Adaptable Scaling using Api Gateway Direct integration (Part1)

The Hyper-scaling is for a while discussing in Serverless community and some elegant workarounds are presented by the community members and AWS staff .

To discover more about the optimizations have a look at :

Theses are all the optimization that you can bring to your design and implementation to improve and go toward hyperscale

This is part 1 of a series of 5 articles to explore , design and improve toward hyperscale.

  • Part 1 : Explore Lambda / SQS / SNS / DynamoDb

  • Part 2 : Explore Step Functions / Event Bridge

  • Part 3 : Design Patterns

  • Part 4 : Choosing Write Pattern Per Use-Case

  • Part 5: Achieve HyperScale

In this article we will discover more about how reliable are every type of design when using Api Gateway.


Scale in casual terms is the possibility to handle a high level of demands in a duration of time.

Throughput: the number of requests in a duration of time ( basically per Second — RPS ) , this varies based on services that are interacting in your design at different Architectural Layers.

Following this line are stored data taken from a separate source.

(* ===== verification/Effects.v ===== *)
(** * Effectful Python functions

    A function that calls the operating system and assigns local variables is an
    [Act S E A]: from a state (the world with the locals) to a result, which may be a
    raised exception, and the state it leaves.  [try_except] and [finally] run in the
    state the body left, also when it raised.  [triple] is the Hoare triple of such a
    function, total because [Act]s are functions; its postcondition sees both kinds of
    outcome. *)
From Stdlib Require Import ZArith.
From stdpp Require Import base tactics.
From S2P Require Import Prelude.

Definition Act (S E A : Type) : Type := S -> result E A * S.

Definition ret {S E A} (a : A) : Act S E A := fun s => (Ok a, s).
Definition throw {S E A} (e : E) : Act S E A := fun s => (Err e, s).
Definition seq_act {S E A B} (m : Act S E A) (k : A -> Act S E B) : Act S E B :=
  fun s => match m s with (Ok a, s') => k a s' | (Err e, s') => (Err e, s') end.

(** [let! x := m in k]: run [m], then [k]; [throws e when c ;; k]: the guard of [k]. *)
Notation "'let!' x := m 'in' k" :=
  (seq_act m (fun x => k)) (at level 10, x pattern, m at level 99, k at level 200, only parsing) : bpe_scope.
Notation "'throws' e 'when' c ;; k" :=
  (if c then throw e else k)
    (at level 10, e at level 99, c at level 99, k at level 200, only parsing) : bpe_scope.

(** A pure function that may raise. *)
Definition pure_act {S E A} (r : result E A) : Act S E A := fun s => (r, s).

(** [try: m  except ...: h] *)
Definition try_except {S E A} (m : Act S E A) (h : E -> Act S E A) : Act S E A :=
  fun s => match m s with (Err e, s') => h e s' | ok => ok end.

(** [try: m  finally: c], where [c] learns whether [m] raised. *)
Definition finally {S E A} (m : Act S E A) (c : bool -> Act S E unit) : Act S E A :=
  fun s => let '(r, s') := m s in
    match c (negb (is_ok r)) s' with (Ok _, s'') => (r, s'') | (Err e, s'') => (Err e, s'') end.

(** [with suppress(...): m] *)
Definition suppress {S E A} (m : Act S E A) : Act S E unit := fun s => (Ok tt, (m s).2).

(** The local variables are the second component of the state. *)
Definition get_locals {W L E} : Act (W * L) E L := fun s => (Ok s.2, s).
Definition set_locals {W L E} (f : L -> L) : Act (W * L) E unit := fun s => (Ok tt, (s.1, f s.2)).

(** An operation on the world. *)
Definition on_world {W L E A} (m : Act W E A) : Act (W * L) E A :=
  fun s => let '(r, w) := m s.1 in (r, (w, s.2)).

(** A call: the callee has locals of its own. *)
Definition call {W L L' E A} (l0 : L') (m : Act (W * L') E A) : Act (W * L) E A :=
  fun s => let '(r, s') := m (s.1, l0) in (r, (s'.1, s.2)).

(** ** Hoare triples *)
Definition triple {S E A} (P : S -> Prop) (m : Act S E A) (Q : result E A -> S -> Prop) : Prop :=
  forall s, P s -> Q (m s).1 (m s).2.

Section Triples.
Context {S E : Type}.
Implicit Types P : S -> Prop.

Lemma triple_ret {A} P (a : A) Q : (forall s, P s -> Q (Ok a) s) -> triple P (@ret S E A a) Q.
Proof. intros H s Hs. by apply H. Qed.

Lemma triple_throw {A} P (e : E) (Q : result E A -> S -> Prop) :
  (forall s, P s -> Q (Err e) s) -> triple P (throw e) Q.
Proof. intros H s Hs. by apply H. Qed.

Lemma triple_pure {A} P (r : result E A) (Q : result E A -> S -> Prop) :
  (forall s, P s -> Q r s) -> triple P (pure_act r) Q.
Proof. intros H s Hs. by apply H. Qed.

Lemma triple_seq {A B} P (m : Act S E A) R (k : A -> Act S E B) Q :
  triple P m R -> (forall a, triple (R (Ok a)) (k a) Q) -> (forall e s, R (Err e) s -> Q (Err e) s) ->
  triple P (seq_act m k) Q.
Proof.
  intros Hm Hk He s Hs. specialize (Hm s Hs). unfold seq_act.
  destruct (m s) as [[a|e] s']; cbn in *; [by apply Hk|by apply He].
Qed.

Lemma triple_try {A} P (m : Act S E A) R (h : E -> Act S E A) Q :
  triple P m R -> (forall a s, R (Ok a) s -> Q (Ok a) s) -> (forall e, triple (R (Err e)) (h e) Q) ->
  triple P (try_except m h) Q.
Proof.
  intros Hm Hk Hh s Hs. specialize (Hm s Hs). unfold try_except.
  destruct (m s) as [[a|e] s']; cbn in *; [by apply Hk|by apply Hh].
Qed.

Lemma triple_finally {A} P (m : Act S E A) R (c : bool -> Act S E unit) Q :
  triple P m R ->
  (forall r, triple (R r) (c (negb (is_ok r))) (fun u s => match u with Ok _ => Q r s | Err e => Q (Err e) s end)) ->
  triple P (finally m c) Q.
Proof.
  intros Hm Hc s Hs. specialize (Hm s Hs). unfold finally. destruct (m s) as [r s']; cbn in *.
  specialize (Hc r s' Hm). by destruct (c (negb (is_ok r)) s') as [[]].
Qed.

Lemma triple_suppress {A} P (m : Act S E A) Q : triple P m (fun _ => Q (Ok tt)) -> triple P (suppress m) Q.
Proof. intros H s Hs. by apply H. Qed.

Lemma triple_weaken {A} P P' (m : Act S E A) Q Q' :
  triple P m Q -> (forall s, P' s -> P s) -> (forall r s, Q r s -> Q' r s) -> triple P' m Q'.
Proof. intros H HP HQ s Hs. apply HQ, H. by apply HP. Qed.

Lemma triple_if {A} P (b : bool) (m k : Act S E A) Q :
  triple P m Q -> triple P k Q -> triple P (if b then m else k) Q.
Proof. by destruct b. Qed.
End Triples.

Latency: The amount of time that a single demand takes to be treated. this is a concern in synchronous service integration when that caller waits for the response. this is mostly in Milliseconds.

Concurrency: The number of demands that can be treated simultaneously ( parallel treatment at a given time). this is a metric with a Count aggregation unit that relies on throughput and latency, the degree of concurrency can be calculated nearly by

Concurrency Degree = Throughput / Latency (Seconds)

For a service with a throughput of 25 and a latency of 1s the Degree of concurrent demands will be

C = 25 / 1 = 25

For the same service with same throughput of 25 and latency of 200ms that will be

C = 25 / (1/5) = 100

Initially, the concurrency has no time-specific measurement, but here to show better the relation between 3 metrics I tried to present below

At a given time = 1 second

Scaling is an SLO that relies on different SLI ( indicators — metrics ) and is a measure of those metrics' combination

Api Gateway:

Api Gateway is a fully managed service by AWS that is mostly used as a Front-Door pattern. The AGW let us have the Usage plans and define our usage plans based on software needs like Throttling. but by default, there is a 10k RPS limit for an api gateway which can be configured per your needs.

Api Gateway has a graceful integration with lambda and recently added direct service integration which let send request Directly to underlying services without any line of custom code, this helps remove maintenance and regression costs in long term.

As well that will remove the burden of latency when we come to Custom code and runtime specifications.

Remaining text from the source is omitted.